Nankabirwa assured the country and investors that the delays, even those caused by the COVID-19 pandemic, have not fundamentally affected the project value, with the progress and the already agreed items being largely intact.

Speaking at the 9th Oil and Gas Convention in Kampala Wednesday, the Minister said that now that the pressure by activists on Uganda and Tanzania seems to be behind, the there should be no new delays.

She appreciates that the EACOP project should have been expected to draw global attention because of its unique features, including being the longest heated pipeline, not seen anywhere before.

The Minister vowed that there would now be nothing able to stop the progress of the oil and gas industry, adding that she is due to meet the president of China over the same project. She however added that the two countries will continue abiding by the standards that the world demands in the industry.

The 2-day oil and gas convention is organised by the Uganda Chamber of Mines and Petroleum (UCMP) in conjunction with the ministry, Petroleum Authority of Uganda, the Private Sector Foundation Uganda and the oil and gas companies.

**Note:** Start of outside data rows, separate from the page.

Lemma single_edge_step_raises_witness :
  (exists k, train single_edge_batch [[0]; [0]]%R toy_world
             = Vis (negative_sampling [(0, 1)%Z] 1) k
             /\ forall a, k a = Ret (Raised, toy_world))
  /\ (exists k, validation single_edge_batch [[0]; [0]]%R true toy_world
                = Vis (negative_sampling [(1, 0)%Z] 1) k
                /\ forall a, k a = Ret (Raised, toy_world)).
Proof.
  split.
  - apply (proj1 (single_edge_step_raises single_edge_batch [[0]; [0]]%R true toy_world)
             (0, 1)%Z 0%Z); reflexivity.
  - apply (proj2 (single_edge_step_raises single_edge_batch [[0]; [0]]%R true toy_world)
             (1, 0)%Z 1%Z); reflexivity.
Defined.

(** X6.  The types of the negative edges are a prefix of the types of
    the positive edges, so at most as many as those: when the sampler
    answers more negative edges than the mask selected positive edges,
    the step raises before any metric, with no list and no parameter
    changed. *)
Theorem surplus_negatives_raise (data : Data) (embed : Matrix) (evaluate_rel : bool)
    (w : World) :
  (forall pos tys,
      masked_select (edge_index data) (train_mask data) = Some pos ->
      masked_select (edge_type data) (train_mask data) = Some tys ->
      exists k, train data embed w = Vis (negative_sampling pos (size1 pos)) k
                /\ forall neg, length pos < length neg ->
                               k (Some neg) = Ret (Raised, w))
  /\ (forall pos tys,
         masked_select (edge_index data) (val_mask data) = Some pos ->
         masked_select (edge_type data) (val_mask data) = Some tys ->
         exists k, validation data embed evaluate_rel w
                   = Vis (negative_sampling pos (size1 pos)) k
                   /\ forall neg, length pos < length neg ->
                                  k (Some neg) = Ret (Raised, w)).
Proof.
  split; intros pos tys Hpos Htys;
    pose proof (@masked_select_same_length _ _ _ _ _ _ _ Htys Hpos) as Hlen.
  - unfold train. rewrite Hpos, Htys. cbn. eexists. split; [reflexivity|].
    intros neg Hlt. cbn.
    destruct (squeeze tys) as [z|l] eqn:Es; cbn; [reflexivity|].
    apply squeeze_vector in Es; subst l.
    unfold size1. rewrite get_link_labels_eq by lia.
    rewrite slice_to_firstn, !Nat2Z.id. cbn.
    now rewrite get_metrics_surplus.
  - unfold validation. rewrite Hpos, Htys. cbn. eexists. split; [reflexivity|].
    intros neg Hlt. cbn.
    destruct (squeeze tys) as [z|l] eqn:Es; cbn; [reflexivity|].
    apply squeeze_vector in Es; subst l.
    unfold size1. rewrite get_link_labels_eq by lia.
    rewrite slice_to_firstn, !Nat2Z.id. cbn.
    now rewrite get_metrics_surplus.
Qed.

Lemma surplus_negatives_raise_witness :
  (exists k, train dense_batch [[0]; [0]]%R toy_world
             = Vis (negative_sampling [(0, 0); (0, 1); (1, 0)]%Z 3) k
             /\ forall neg, 3 < length neg -> k (Some neg) = Ret (Raised, toy_world))
  /\ (exists k, validation dense_batch [[0]; [0]]%R true toy_world
                = Vis (negative_sampling [(0, 0); (0, 1); (1, 0)]%Z 3) k
                /\ forall neg, 3 < length neg -> k (Some neg) = Ret (Raised, toy_world)).
Proof.
  split.
  - apply (proj1 (surplus_negatives_raise dense_batch [[0]; [0]]%R true toy_world)
             [(0, 0); (0, 1); (1, 0)]%Z [0; 1; 0]%Z); reflexivity.
  - apply (proj2 (surplus_negatives_raise dense_batch [[0]; [0]]%R true toy_world)
             [(0, 0); (0, 1); (1, 0)]%Z [0; 1; 0]%Z); reflexivity.
Defined.

(** ** What a step leaves behind *)

Ltac leaf_raised := constructor; cbn; discriminate.
(** * The [okta_group_name_prefix] rule of tflint-ruleset-okta

    A shallow embedding of [rules/okta_group_naming_convention.go] and the
    properties of its [Check] method.

    The rule is a plugin of the tflint host.  Everything the host provides
    ([tflint.Runner], the logger, the HCL data types) is kept abstract: the
    host is a type class [Runner] over an arbitrary host state, and every
    theorem holds for every instance of it.  The rule's methods run in a
    small monad [M] that threads the world (the receiver struct [*r] and
    the host state) and collects the calls made to the host, in order. *)

From Stdlib Require Import String ZArith List Bool Lia.
From stdpp Require Import list strings gmap.

Local Open Scope string_scope.

(** ** Package [strings] and [fmt] *)

(** [strings.HasPrefix]:
    [return len(s) >= len(prefix) && s[:len(prefix)] == prefix].
    Go strings are byte sequences, as Rocq's [string] is. *)
Definition HasPrefix (s prefix : string) : bool :=
  (String.length prefix <=? String.length s)%nat
  && String.eqb (substring 0 (String.length prefix) s) prefix.

(** [fmt.Sprintf(format, arg)] for a format with one [%s] verb, given as the
    text before and after the verb. *)
Definition Sprintf_s (before after arg : string) : string :=
  before +:+ arg +:+ after.

(** ** Package [hcl]: source positions *)

Module hcl.

Record Pos := mkPos { Line : Z; Column : Z; Byte : Z }.

Record Range := mkRange { Filename : string; Start : Pos; End_ : Pos }.

End hcl.

(** ** Package [hclext]: schemas and body contents *)

Module hclext.

Record AttributeSchema := mkAttributeSchema { Name : string }.

Record BodySchema := mkBodySchema { SchemaAttributes : list AttributeSchema }.

Section Content.
(** [hcl.Expression] is an interface of the host: an opaque handle. *)
Context {Expression : Type}.

Record Attribute := mkAttribute {
  AttrName : string;
  Expr : Expression;
  Range : hcl.Range;
  NameRange : hcl.Range
}.

(** [BodyContent] and [Block] refer to each other; [Attributes] is a Go
    map from attribute names. *)
Inductive BodyContent := mkBodyContent {
  Attributes : gmap string Attribute;
  Blocks : list Block
}
with Block := mkBlock {
  BlockType : string;
  Labels : list string;
  Body : BodyContent;
  DefRange : hcl.Range
}.
End Content.

Arguments Attribute : clear implicits.
Arguments BodyContent : clear implicits.
Arguments Block : clear implicits.

End hclext.

(** ** Package [tflint]: severities *)

Module tflint.

Inductive Severity := ERROR | WARNING | NOTICE.

End tflint.

(** ** Package [rules]: the rule struct *)

(** [tflint.DefaultRule], the embedded struct: it has no fields. *)
Inductive DefaultRule := mkDefaultRule.

(** [type OktaGroupNamePrefixRule struct]. *)
Record OktaGroupNamePrefixRule := mkRule {
  embedded : DefaultRule;
  resourceType : string;
  attributeName : string;
  prefix : string
}.

(** [NewOktaGroupNamePrefixRule]: the struct the returned pointer refers to. *)
Definition NewOktaGroupNamePrefixRule : OktaGroupNamePrefixRule :=
  {| embedded := mkDefaultRule;
     resourceType := "okta_group";
     attributeName := "name";
     prefix := "terraform-" |}.

(** ** The host: [tflint.Runner] *)

(** What [runner.EvaluateExpr(expr, callback, nil)] does with a callback of
    type [func(string) error], by the contract of the plugin SDK: either
    the expression has a known string value, the callback is called once
    with it and its result is the result of [EvaluateExpr]; or the value
    is not available (unknown, null, sensitive) and the host returns [nil]
    without calling the callback; or the evaluation fails and the host
    returns the error without calling the callback. *)
Inductive EvalOutcome {error : Type} :=
| Resolved (value : string)
| Skipped
| EvalFailed (err : error).
Arguments EvalOutcome : clear implicits.

(** The three host capabilities the rule calls, as functions of the host
    state [H].  A Go [error] result is [option error], [None] being [nil];
    [GetResourceContent] returns either an error or the content. *)
Class Runner (Expression error H : Type) := {
  GetResourceContent :
    string -> hclext.BodySchema -> H -> (error + hclext.BodyContent Expression) * H;
  EvaluateExpr : Expression -> H -> EvalOutcome error * H;
  EmitIssue :
    OktaGroupNamePrefixRule -> string -> hcl.Range -> H -> option error * H
}.

(** ** The world and the monad of the rule's methods *)

Section Rule.
Context {Expression error H : Type} `{!Runner Expression error H}.
Record Style := mkStyle {
  (** the line that announces the task of that name *)
  executing : string -> string;
  (** the line that heads the output of a task *)
  task_output : string;
  (** the line that reports the message of a failed task *)
  failure : string -> string;
  (** the line that ends a run without failure *)
  all_done : string
}.

(** How the part ends: it falls through to the end of [main], or the
    process exits with a status. *)
Inductive Ending :=
| Completed
| Exited (status : nat).

Section WithHost.
Context (H : Host) (style : Style).

(** [console.log] of a line feed. *)
Definition blank (m : Exec.Machine H) : Exec.Machine H :=
  Exec.write H (console_log (String lf EmptyString)) m.

(** The text a template literal makes of [result.message]. *)
Definition messageText (r : ExecutionResult) : string :=
  match message r with
  | Some s => s
  | None => "undefined"
  end.

(** How the run of a task from [main] ends: [main] goes on, or the
    failure was reported and the process exits with status 1. *)
Inductive Ran :=
| Succeeded (m : Exec.Machine H)
| Failed (m : Exec.Machine H).

(** The run of [currentTask]: the arguments are handed to the executor,
    the task is announced and executed.  The executor is handed the very
    object the loop fills with named arguments; it reads the object only
    while a task runs, and it is handed over before every run, so handing
    over its content at that point is the same. *)
Definition runCurrent (fuel : nat) (currentTask : string) (currentArgs : list string)
    (namedArgs : entries string) (m : Exec.Machine H) : option Ran :=
  let m1 := Exec.with_this H
              (Exec.setNamedArgs namedArgs
                 (Exec.setTaskArgs currentTask currentArgs (Exec.this H m))) m in
  let m2 := Exec.write H (console_log (executing style currentTask)) m1 in
  let m3 := Exec.write H (console_log (task_output style)) m2 in
  match Exec.executeTask H fuel currentTask m3 with
  | None => None
  | Some (result, m4) =>
      if success result then Some (Succeeded m4)
      else
        Some (Failed
                (blank (Exec.write H (console_log (failure style (messageText result))) m4)))
  end.
Definition review_prompt (owner repo : string) (pullNumber : Z) : string :=
  lines
    [ "";
      template ["      The pull request to analyze is #"; Js.show_number pullNumber; " in the "; owner; "/"; repo; " repository."];
      template ["      If you need the diff, call the "; dq; "fetchPullRequestDiff"; dq; " tool with:"];
      "      {";
      template ["        "; dq; "owner"; dq; ": "; dq; owner; dq; ","];
      template ["        "; dq; "repo"; dq; ": "; dq; repo; dq; ","];
      template ["        "; dq; "pullNumber"; dq; ": "; Js.show_number pullNumber];
      "      }.";
      "      " ].

Definition review_options (owner repo : string) (pullNumber : Z) : GenerateOptions :=
  {| model := "gpt-4o";
     system := review_system;
     prompt := review_prompt owner repo pullNumber;
     tools := ["fetchPullRequestDiff"];
     maxSteps := 2 |}.

(** The try block of [runCodeReview]. *)
Definition runCodeReview_try (w : World Args string) (owner repo token : string) (pullNumber : Z)
  : M unit :=
  answer <- generateText w (review_options owner repo pullNumber) (fetchPullRequestDiff w token) ;;
  console_log "=== AI Review Summary ===" ;;
  console_log answer ;;
  console_log "=========================".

Speaking on behalf of the Chamber, Humphrey Asiimwe the Chief Executive Officer, revealed that the investment expectations as at the signing of the Final Investments Decision were already being met or exceeded. Asiimwe, who represented Chairman Patrick Mweheire, said, for example, that by the first drop of oil, between 15 and 20 billion dollars will have been invested in the country.

He said however, that to date, at least 7 billion dollars has been invested in the activities, while another 11 billion has been injected into the “community exonomy” through the provisions of goods and services.

For this, what he called tangible benefits, he called for the support of the sector to succeed despite the global pressure. Ernest Rubondo, the Chief Executive Officer PAU, said the activities in the oil and gas industry have intensified and will peak next year before easing after two years. He said this high level of activity is testament that the timeline for production next year is achievable.

The convention is being held under the theme, “The Journey To First Oil In The Face Of A Just Energy Transition In Uganda,” which mirrors the ongoing global discourse on energy transition.

Speaking on the theme, Rubondo said Transition to just energy was part of the move by Uganda to produce oil because the industry would be used to fund the transition, which needs billions of dollars to achieve. He said Uganda and Africa should not be expected to move at the same level of Europe and USA because the country needs to exploit the available resources to be able to fund the transition.

Rubondo also wondered why Uganda should stop its projects when there is renewed investment into the fossil fuels exploration and production elsewhere in the world !

On his part, Elly Karuhanga, a former and founder member of the Chamber, said energy transition should be fair to all and not discriminative against Africa.

Karuhanga said that much as there is need for Uganda to be part of the move towards cleaner energy, it must move at a pace that will not have adverse effects on other sectors and communities.